◆ **Exercise instructions**:
Send back exactly the lines from the opening line of the records below through the one with "Definition num_of_Z (z".

Stored items:

___

(** * proxyutils: the proxy record and the resilient proxy session

    A shallow embedding of [proxyutils/__init__.py]: the [Proxy] dataclass
    (validation, normalisation, URL forms, default sort key) and
    [ResilientProxySession] (proxy rotation, request/retry, proxy-error
    classification), with the properties the specification states about them.

    Modelling conventions.
    - A [str] is modelled by its UTF-8 encoding, a [string]: [+] and [==] are
      those of the bytes, [len] counts the code points, and [upper]/[lower]
      are the ASCII maps on ASCII strings and whatever the Unicode tables say
      (class [Unicode]) on the others.
    - Python numbers ([int] and [float]) are modelled as exact rationals
      extended with the two infinities and NaN.
    - [datetime.timedelta] is an integer number of microseconds.
    - A raised exception is the error branch of [result]. *)

From Stdlib Require Import ZArith QArith Qcanon Lia Ascii String Sorted Permutation.
From stdpp Require Import base numbers strings list gmap pretty sorting.

Local Open Scope Z_scope.
Local Open Scope string_scope.
Local Open Scope list_scope.

#[local] Set Warnings "-clear-no-such-hyp".

(** ** Python values *)

(** [int] and [float]. *)
Inductive number :=
  | NInf
  | Fin (q : Qc)
  | PInf
  | NaN.

Global Instance number_eq_dec : EqDecision number.
Proof. solve_decision. Defined.

Definition num_of_Z (z : Z) : number := Fin (Qc_of_Z z).

(** [a < b]: false whenever NaN is involved *)
Definition num_ltb (a b : number) : bool :=
  match a, b with
  | NaN, _ | _, NaN => false
  | NInf, NInf => false
  | NInf, _ => true
  | Fin _, NInf => false
  | Fin x, Fin y => bool_decide (x < y)%Qc
  | Fin _, PInf => true
  | PInf, _ => false
  end.

(** [a == b]: NaN equals nothing, itself included *)
Definition num_eqb (a b : number) : bool :=
  match a, b with
  | NaN, _ | _, NaN => false
  | _, _ => bool_decide (a = b)
  end.

Definition is_nan (a : number) : bool :=
  match a with NaN => true | _ => false end.

(** unary minus *)
Definition num_neg (a : number) : number :=
  match a with
  | NInf => PInf
  | Fin x => Fin (- x)%Qc
  | PInf => NInf
  | NaN => NaN
  end.
(** ** stop *)

Lemma sameView_fields (w w' : World) :
  clock w' = clock w -> os w' = os w -> sysinfoOnce w' = sysinfoOnce w ->
  sameView w w'.
Proof.
  intros Hc Ho Hs. repeat split; try assumption.
  now rewrite !getSysinfo_fst, Hs, Ho, Hc.
Qed.



Lemma RemoveAll_fields (w : World) :
  let w' := snd (os_ops.RemoveAll w) in
  killed w' = killed w /\
  pidfile w' = (if os_remove (os w) then NoFile else pidfile w) /\
  children w' = children w /\
  reaped w' = reaped w /\
  dirs w' = dirs w /\
  trace w' = trace w ++ [EvRemove] /\
  sameView w w'.
Proof.
  cbv zeta. unfold os_ops.RemoveAll. rewrite !bind_eq. cbn [get fst snd].
  destruct (os_remove (os w)); cbn; repeat split; now rewrite !getSysinfo_fst.
Qed.


Lemma getProcess_trace (cfg : config) (w : World) :
  exists added,
    extends w (snd (getProcess cfg w)) added /\
    forall e, In e added ->
      e = EvSysinfo \/
      (exists ok,
          e = EvSignal (os_ops.pid_t (fst (fst (getPIDFile cfg w)))) Signal0 ok) /\
      2 <= fst (fst (getPIDFile cfg w)).
Proof.
  rewrite getProcess_eq.
  destruct (fst (fst (getPIDFile cfg w)) <? 2) eqn:Hpid.
  { exists []. split; [apply extends_refl | intros e []]. }
  apply Z.ltb_ge in Hpid. rewrite getProcessByPID_eq.
  pose proof (getSysinfo_trace w) as Hs.
  set (a := match sysinfoOnce w with Some _ => [] | None => [EvSysinfo] end) in *.
  assert (Ha : forall e, In e a -> e = EvSysinfo).
  { subst a. destruct (sysinfoOnce w); intros e; [intros [] | intros [<- | []]; reflexivity]. }
  destruct (match fst (getSysinfo w) with
            | inr uptime => olderThanBoot _ uptime
            | inl _ => false
            end).
  - exists a. split; [assumption |]. intros e He. left. now apply Ha.
  - rewrite Signal0_eq by (cbn [Pid]; lia). cbn [Pid].
    set (ok := os_ops.reachable _ (snd (getSysinfo w))).
    exists (a ++ [EvSignal (os_ops.pid_t (fst (fst (getPIDFile cfg w)))) Signal0 ok]).
    split.
    + destruct ok; cbn [snd];
        (eapply extends_trans; [exact Hs | reflexivity]).
    + intros e He. apply in_app_or in He as [He | [<- | []]].
      * left. now apply Ha.
      * right. split; [now exists ok | assumption].
Qed.



(** Where the pid file cannot be removed, the service may still count as
    running after [stop]: process 4242 was killed, but it is not a child of
    this program, the wait for it fails, and until its parent has waited for
    it the zero signal is still delivered. *)
Example stop_with_stuck_pid_file :
  let '(r, w') := stop (service []) background stuckWorld in
  r = None /\
  killed w' = [4242] /\
  reaped w' = [] /\
  pidfile w' = Contents noon "4242" /\
  fst (running (service []) w') = true.
Proof. vm_compute. repeat split. Qed.



(** A record of [2^32 + 1] passes the guard on small pids, and the kernel
    reads it as pid 1: [stop] kills process 1. *)
Example stop_with_wrapped_record :
  let '(r, w') := stop (service []) background wrappedRecord in
  fst (fst (getPIDFile (service []) wrappedRecord)) = 4294967297 /\
  killed w' = [1] /\
  trace w' =
    [EvSysinfo; EvSignal 1 Signal0 true; EvSignal 1 SIGKILL true;
     EvWait 1; EvRemove].
Proof. vm_compute. repeat split. Qed.

(** X12.  With no usable pid in the pid file (none, unreadable, garbled, or
    a pid below 2), [stop] returns nil after a single call, the removal of
    the pid file: it sends no signal and kills nothing. *)
Theorem stop_without_record_only_removes :
  forall (cfg : config) (ctx : Context) (w : World),
    fst (fst (getPIDFile cfg w)) < 2 ->
    let w' := snd (stop cfg ctx w) in
    fst (stop cfg ctx w) = None /\
    trace w' = trace w ++ [EvRemove] /\
    killed w' = killed w /\
    pidfile w' = (if os_remove (os w) then NoFile else pidfile w).
Proof.
  intros cfg ctx w Hpid w'. subst w'.
  rewrite (stop_small_pid cfg ctx w Hpid). cbn [fst snd].
  destruct (RemoveAll_fields w) as (Hk & Hf & _ & _ & _ & Ht & _).
  repeat split; assumption.
Qed.

Lemma stop_without_record_only_removes_witness :
  fst (fst (getPIDFile (service []) garbledRecord)) < 2 /\
  fst (stop (service []) background garbledRecord) = None /\
  trace (snd (stop (service []) background garbledRecord)) =
    trace garbledRecord ++ [EvRemove].
Proof.
  split; [vm_compute; reflexivity |].
  pose proof (stop_without_record_only_removes (service []) background garbledRecord
                ltac:(vm_compute; reflexivity)) as (H1 & H2 & _).
  split; assumption.
Defined.

(** ** The signals of the wait *)

Lemma aimedAt_passive (pid : Z) (e : Event) :
  aimedAt pid e = true -> passive e = true.
Proof. destruct e as [| p [|] ok | | | | | |]; simpl; congruence. Qed.

Lemma observer_Signal0_aimed (ps : Process) :
  observer (aimedAt (Pid ps)) (os_ops.Signal ps Signal0).
Proof.
  unfold os_ops.Signal.
  destruct (Pid ps =? -1); [apply observer_ret |].
  destruct (Pid ps =? 0); [apply observer_ret |].
  apply observer_bind; [apply observer_get | intros ok].
  apply observer_bind; [| intros []; destruct ok; apply observer_ret].
  apply observer_log. cbn. apply Z.eqb_refl.
Qed.

Lemma observer_checkPass_aimed (pid : Z) (ctx : Context) (cs : list Check) :
  forall i unready ready, observer (aimedAt pid) (checkPass ctx cs i unready ready).
Proof.
  induction cs as [| c rest IH]; intros i unready ready; simpl.
  - observe.
  - unfold probe. observe.
Qed.

Lemma observer_checkLoop_aimed (rounds : nat) (cfg : config) (ctx : Context)
  (ps : Process) :
  forall unready ready,
    observer (aimedAt (Pid ps)) (checkLoop rounds cfg ctx ps unready ready).
Proof.
  induction rounds as [| rounds IH]; intros unready ready; simpl.
  - observe.
  - pose proof (observer_checkPass_aimed (Pid ps) ctx (checks cfg)).
    pose proof (observer_Signal0_aimed ps).
    unfold time_ops.Now, time_ops.Sleep. observe.
Qed.

Lemma check_aimed (rounds : nat) (cfg : config) (ctx : Context) (w : World) :
  quiet (aimedAt (fst (fst (getPIDFile cfg w)))) w (snd (check rounds cfg ctx w)).
Proof.
  unfold check. rewrite bind_eq.
  destruct (observer_getProcess cfg w) as [Hf Hk Hc Ho _ Hrp Hd].
  destruct (getProcess_trace cfg w) as (a & Ha & Hsig).
  assert (Hq : quiet (aimedAt (fst (fst (getPIDFile cfg w)))) w
                     (snd (getProcess cfg w))).
  { constructor; try assumption. exists a. split; [assumption |].
    apply forallb_forall. intros e He.
    destruct (Hsig e He) as [-> | [(ok & ->) _]]; cbn; [reflexivity | apply Z.eqb_refl]. }
  destruct (getProcess cfg w) as [[ps |] w1] eqn:Hgp; cbn [fst snd] in *.
  - destruct (getProcess_Some _ _ _ _ Hgp) as [Hpid _].
    rewrite <- Hpid in Hq |- *.
    eapply quiet_trans; [exact Hq | apply observer_checkLoop_aimed].
  - exact Hq.
Qed.

Lemma check_signals (rounds : nat) (cfg : config) (ctx : Context) (w : World)
  (added : list Event) :
  extends w (snd (check rounds cfg ctx w)) added ->
  forall target sig ok,
    In (EvSignal target sig ok) added ->
    sig = Signal0 /\
    2 <= fst (fst (getPIDFile cfg w)) /\
    target = os_ops.pid_t (fst (fst (getPIDFile cfg w))).
Proof.
  intros Hext target sig ok Hin.
  destruct (check_aimed rounds cfg ctx w) as [_ _ _ _ (a & Ha & Hall) _ _].
  assert (a = added) by (eapply extends_inj; eassumption). subst a. clear Ha.
  rewrite forallb_forall in Hall. specialize (Hall _ Hin).
  destruct sig; [| discriminate Hall].
  change ((target =? os_ops.pid_t (fst (fst (getPIDFile cfg w)))) = true) in Hall.
  apply Z.eqb_eq in Hall.
  split; [reflexivity |]. split; [| assumption].
  (* a signal was sent, so the record named a pid of at least 2 *)
  destruct (Z.ltb_spec (fst (fst (getPIDFile cfg w))) 2) as [Hlt | Hge];
    [| lia].
  exfalso.
  rewrite (check_small_pid rounds cfg ctx w Hlt) in Hext. cbn [snd] in Hext.
  assert (added = []) by (eapply extends_inj; [exact Hext | apply extends_refl]).
  subst added. destruct Hin.
Qed.

(** X13.  The only signal that [check] sends is the zero signal; it is
    made for the pid recorded in the pid file, and only if that pid is at
    least 2, and goes to the process that the kernel reads from that number,
    its low 32 bits.  For a recorded pid that a [pid_t] holds, this is the
    recorded pid itself. *)
Theorem check_signals_only_recorded_process :
  forall (rounds : nat) (cfg : config) (ctx : Context) (w : World)
         (added : list Event),
    extends w (snd (check rounds cfg ctx w)) added ->
    let recorded := fst (fst (getPIDFile cfg w)) in
    forall target sig ok,
      In (EvSignal target sig ok) added ->
      sig = Signal0 /\ 2 <= recorded /\ target = os_ops.pid_t recorded /\
      (recorded <= maxPid -> target = recorded).
Proof.
  intros rounds cfg ctx w added Hext recorded target sig ok Hin.
  destruct (check_signals rounds cfg ctx w added Hext _ _ _ Hin) as (Hs & Hge & Ht).
  fold recorded in Hge, Ht.
  split; [assumption |]. split; [assumption |]. split; [assumption |].
  intros Hmax. rewrite Ht. apply pid_t_small.
  unfold maxPid in Hmax. change (2 ^ 31) with 2147483648 in *. lia.
Qed.

Lemma check_signals_only_recorded_process_witness :
  extends dyingWorld (snd (check 5 slowService background dyingWorld))
    [EvSysinfo; EvSignal 4242 Signal0 true; EvProbe 0 (Some ErrNotReady);
     EvSleep pollInterval; EvSignal 4242 Signal0 false] /\
  forall target sig ok,
    In (EvSignal target sig ok)
       [EvSysinfo; EvSignal 4242 Signal0 true; EvProbe 0 (Some ErrNotReady);
        EvSleep pollInterval; EvSignal 4242 Signal0 false] ->
    sig = Signal0 /\
    2 <= fst (fst (getPIDFile slowService dyingWorld)) /\
    target = os_ops.pid_t (fst (fst (getPIDFile slowService dyingWorld))) /\
    (fst (fst (getPIDFile slowService dyingWorld)) <= maxPid ->
     target = fst (fst (getPIDFile slowService dyingWorld))).
Proof.
  assert (H : extends dyingWorld (snd (check 5 slowService background dyingWorld))
                [EvSysinfo; EvSignal 4242 Signal0 true; EvProbe 0 (Some ErrNotReady);
                 EvSleep pollInterval; EvSignal 4242 Signal0 false])
    by (vm_compute; reflexivity).
  split; [exact H |].
  exact (check_signals_only_recorded_process 5 slowService background dyingWorld _ H).
Defined.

___

◆ **Solution to this problem**:
(** * proxyutils: the proxy record and the resilient proxy session

    A shallow embedding of [proxyutils/__init__.py]: the [Proxy] dataclass
    (validation, normalisation, URL forms, default sort key) and
    [ResilientProxySession] (proxy rotation, request/retry, proxy-error
    classification), with the properties the specification states about them.

    Modelling conventions.
    - A [str] is modelled by its UTF-8 encoding, a [string]: [+] and [==] are
      those of the bytes, [len] counts the code points, and [upper]/[lower]
      are the ASCII maps on ASCII strings and whatever the Unicode tables say
      (class [Unicode]) on the others.
    - Python numbers ([int] and [float]) are modelled as exact rationals
      extended with the two infinities and NaN.
    - [datetime.timedelta] is an integer number of microseconds.
    - A raised exception is the error branch of [result]. *)

From Stdlib Require Import ZArith QArith Qcanon Lia Ascii String Sorted Permutation.
From stdpp Require Import base numbers strings list gmap pretty sorting.

Local Open Scope Z_scope.
Local Open Scope string_scope.
Local Open Scope list_scope.

#[local] Set Warnings "-clear-no-such-hyp".

(** ** Python values *)

(** [int] and [float]. *)
Inductive number :=
  | NInf
  | Fin (q : Qc)
  | PInf
  | NaN.

Global Instance number_eq_dec : EqDecision number.
Proof. solve_decision. Defined.

Definition num_of_Z (z : Z) : number := Fin (Qc_of_Z z).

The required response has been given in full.